Anyway, Quicksilver’s investigation into the Natural History Museum murder reveals a mysterious theft, and his search for answers leads him to a conspiracy at the heart of blah de blah blah. Suffice to say there are a great many exciting developments, packed in around a series of well-envisioned if somewhat hollow set pieces. There’s little tension, unfortunately, as Quicksilver is one of those heroes who is so capable, so utterly without flaw, that we never believe that they’ll do more than bumble about killing people until they figure out what to do next. It’s the spectacle of action and violence at the expense of suspension of disbelief, or caring overly much what happens.
The prose itself is at best serviceable, at worst overwritten and underpunctuated. Sentences like the following bit of monologue abound:
“And Her Imperial Majesty’s jubilee will not only be a celebration of 160 years of her noble reign and wise rule but will act as a starting point for a new Imperial age the like of which the world has never seen, as we approach the dawning of a new millennium.” [p126]
Count the comma. Then there’s the plain clumsy writing:
“Its scales were rough as sandpaper and one cheek was grazed from his collision with the creature.” [p114]
In context the meaning is clear, but nonetheless it’s not good writing.
Prose like that above abounds in both the narration and the dialogue. It feels breathless and often stumbles. Each time I picked up the book, it took ten or fifteen minutes before I could stop editing the text in my head and get on with the story. I do wonder if this was intended, at least in part, to come across as a bit Victorian; some kind of prose style that narrowly diverges from our own but retains a flavour of imperial stodginess. If so it doesn’t really work. Instead it sounds forced and flat.

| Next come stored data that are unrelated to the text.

Ltac from_make_obj :=
  repeat match goal with
         | |- context [if ?b then _ else _] => destruct b
         | |- context [match ?x with Some _ => _ | None => _ end] =>
             destruct x as [[[? ?] ?]|]
         end;
  unfold_result; try discriminate;
  match goal with
  | |- context [_make_obj ?c ?t ?n ?r ?p ?k] =>
      let E := fresh "E" in
      destruct (_make_obj c t n r p k) eqn:E; [|discriminate];
      intros [= <-]; exact (_make_obj_canonical _ _ _ _ _ _ _ E)
  end.

Lemma line_object_canonical line o :
  line_object line = Ok (Some o) → canonical o.
Proof.
  unfold line_object. rewrite !_norm_PStr. unfold_result.
  cbn [andb]. from_make_obj.
Qed.

Section Modes.
Context `{Runtime}.

Lemma csv_object_canonical row o : csv_object row = Ok (Some o) → canonical o.
Proof. unfold csv_object. from_make_obj. Qed.

Lemma json_object_canonical o0 o : json_object o0 = Ok (Some o) → canonical o.
Proof.
  unfold json_object. destruct o0; simpl; unfold_result; try discriminate.
  from_make_obj.
Qed.

Lemma produced_In {A} (f : A → result (option Obj)) records o :
  In o (produced f records) → ∃ r, In r records ∧ f r = Ok (Some o).
Proof.
  unfold produced. rewrite in_flat_map. intros (r & Hr & Hin).
  exists r. split; [exact Hr|].
  destruct (f r) as [[o'|]|]; simpl in Hin; try contradiction.
  destruct Hin as [->|[]]. reflexivity.
Qed.

Lemma candidates_canonical m input :
  Forall canonical (candidates m input).
Proof.
  apply List.Forall_forall. intros o Hin. destruct m; simpl in Hin.
  - apply produced_In in Hin. destruct Hin as (l & _ & Hl).
    now apply (line_object_canonical l).
  - destruct (String.eqb input ""); [contradiction|].
    apply produced_In in Hin. destruct Hin as (r & _ & Hr).
    now apply (csv_object_canonical r).
  - destruct (String.eqb input ""); [contradiction|].
    destruct (json_loads _); [|contradiction].
    destruct (_ ← _; _) as [items|]; [|contradiction].
    apply produced_In in Hin. destruct Hin as (r & _ & Hr).
    now apply (json_object_canonical r).
Qed.

(** X1. In every mode the objects of the output stand in the order in
    which their keys first occur among the objects the input records
    produce. *)
Theorem parse_key_order (m : mode) (input : string) (out : list Obj) :
  parse m input = Ok out →
  map normalized_key out
  = first_occurrences [] (map normalized_key (candidates m input)).
Proof.
  intros Hout. rewrite (parse_store_all _ _ _ Hout), values_keys.
  now rewrite store_all_key_order.
Qed.

Lemma parse_out_canonical (m : mode) (input : string) (out : list Obj) :
  parse m input = Ok out → Forall canonical out.
Proof.
  intros Hout. apply List.Forall_forall. intros o Hin.
  assert (Hlw : last_wins (candidates m input) out).
  { rewrite (parse_store_all _ _ _ Hout). apply store_all_last_wins. }
  destruct Hlw as (_ & Hmem & _). apply Hmem in Hin.
  destruct Hin as (l1 & l2 & Hc & _).
  assert (Hall := candidates_canonical m input).
  rewrite List.Forall_forall in Hall. apply Hall. rewrite Hc.
  apply in_or_app. right. now left.
Qed.

(** X2. Every object of a parser output is in canonical form: its key is
    class:type:name, its class, type, name, package and component are
    upper case without surrounding white space, and its raw text is
    stripped. *)
Theorem parse_canonical (m : mode) (input : string) (out : list Obj) :
  parse m input = Ok out → Forall canonical out.
Proof. apply parse_out_canonical. Qed.
End Modes.

Lemma parse_key_order_witness :
  map normalized_key
    [ mkObj "R3TR" "PROG" "ZA" None None "r3tr prog za again" "R3TR:PROG:ZA";
      mkObj "R3TR" "TABL" "ZT" None None "R3TR TABL ZT" "R3TR:TABL:ZT" ]
  = first_occurrences []
      (map normalized_key
         (@candidates Demo.runtime FreeText Demo.repeated_text)).
Proof.
  apply (@parse_key_order Demo.runtime FreeText Demo.repeated_text).
  reflexivity.
Defined.

Lemma parse_canonical_witness :
  Forall canonical
    [ mkObj "R3TR" "PROG" "ZA" None None "r3tr prog za again" "R3TR:PROG:ZA";
      mkObj "R3TR" "TABL" "ZT" None None "R3TR TABL ZT" "R3TR:TABL:ZT" ].
Proof.
  apply (@parse_canonical Demo.runtime FreeText Demo.repeated_text).
  reflexivity.
Defined.

End ParserMore.

(** ** Pattern matches and JSON documents *)

Module PatternFacts.
Import PyStr Parser DictFacts Modes ParserFacts ParserNotions ParserMore
  PatternNotions.


















Section Json.
Context `{Runtime}.

(** X4. A JSON document that decodes to anything but an object makes the
    JSON mode raise [AttributeError]; this includes the bare array. *)
Theorem json_not_object_raises (raw : string) (data : pyval) :
  raw ≠ "" →
  json_loads (utf8_decode raw) = Some data →
  isinstance_dict data = false →
  parse JSON raw = Raise AttributeError.
Proof.
  intros Hne Hdec Hd. simpl. unfold load_objects_from_json.
  apply String.eqb_neq in Hne. rewrite Hne, Hdec.
  destruct data; try discriminate; reflexivity.
Qed.

Lemma plain_field_get kv k :
  plain_field kv k = true → ∃ v, py_get (PDict kv) k = Ok v ∧ stringy v = true.
Proof. unfold plain_field, py_get, py_get_default. eauto. Qed.

Lemma json_object_plain o0 :
  plain_entry o0 = true → ∃ r, json_object o0 = Ok r.
Proof.
  intros Hp. unfold json_object.
  destruct o0 as [| | | | |kv]; simpl; unfold_result; eauto.
  simpl in Hp. rewrite !andb_true_iff in Hp.
  destruct Hp as (Hc & Ht1 & Ht2 & Hn1 & Hn2 & Hpk & Hcm & _).
  unfold plain_field in *.
  destruct (negb _ || negb _); [eauto|].
  match goal with
  | |- context [_make_obj ?c ?t ?n ?r ?p ?k] =>
      destruct (_make_obj_stringy c t n r p k) as [o E]
  end;
  repeat first [ apply py_or_stringy | assumption | reflexivity ].
  - destruct (assoc "obj_class" kv); [exact Hc | reflexivity].
  - rewrite E. eauto.
Qed.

But it’s not just this overcooked seriousness, the clumsy prose, and the stereotypes as old as the Empire itself (working class people are stupid and humble – didn’t you know?) that conspire to murder this novel. There’s also the apparent lack of authorial interest in any of the more interesting ideas that Pax Brittannia’s sources invite.
There are occasional tidbits flung the reader’s way – the aforementioned late-term attempt to develop Inspector Allardyce as an ideologically conflicted character, the steady ossification of the globe-spanning Empire, and the use of state terror for political motives – but these are window dressing. It’s a brushing-off of intellectual contemporaneousness, and when coupled with the near-total lack of irony this novel exhibits it appears merely lazy and derivative. Should it be possible today to write a novel that so willfully plumbs a history of colonialism, privilege, exploitation and prejudice without acknowledging any of this background? Empire has been divorced from context; it’s a monolithic institution that simply Is. And when the setting fails on such a fundamental level to convince, the story itself inevitably suffers.
The plot itself is passable, provided you can sink into the mechanistic progression of events and ignore the bit of your brain that’s picking at things. And I concede that the novel did provide me with a modicum of entertainment, but much of that was poking fun at it whilst reading. I’d like to think that this review helps bring some much-needed levity to the table, because it’s not provided by this shallow and humourless tale of pulp heroism.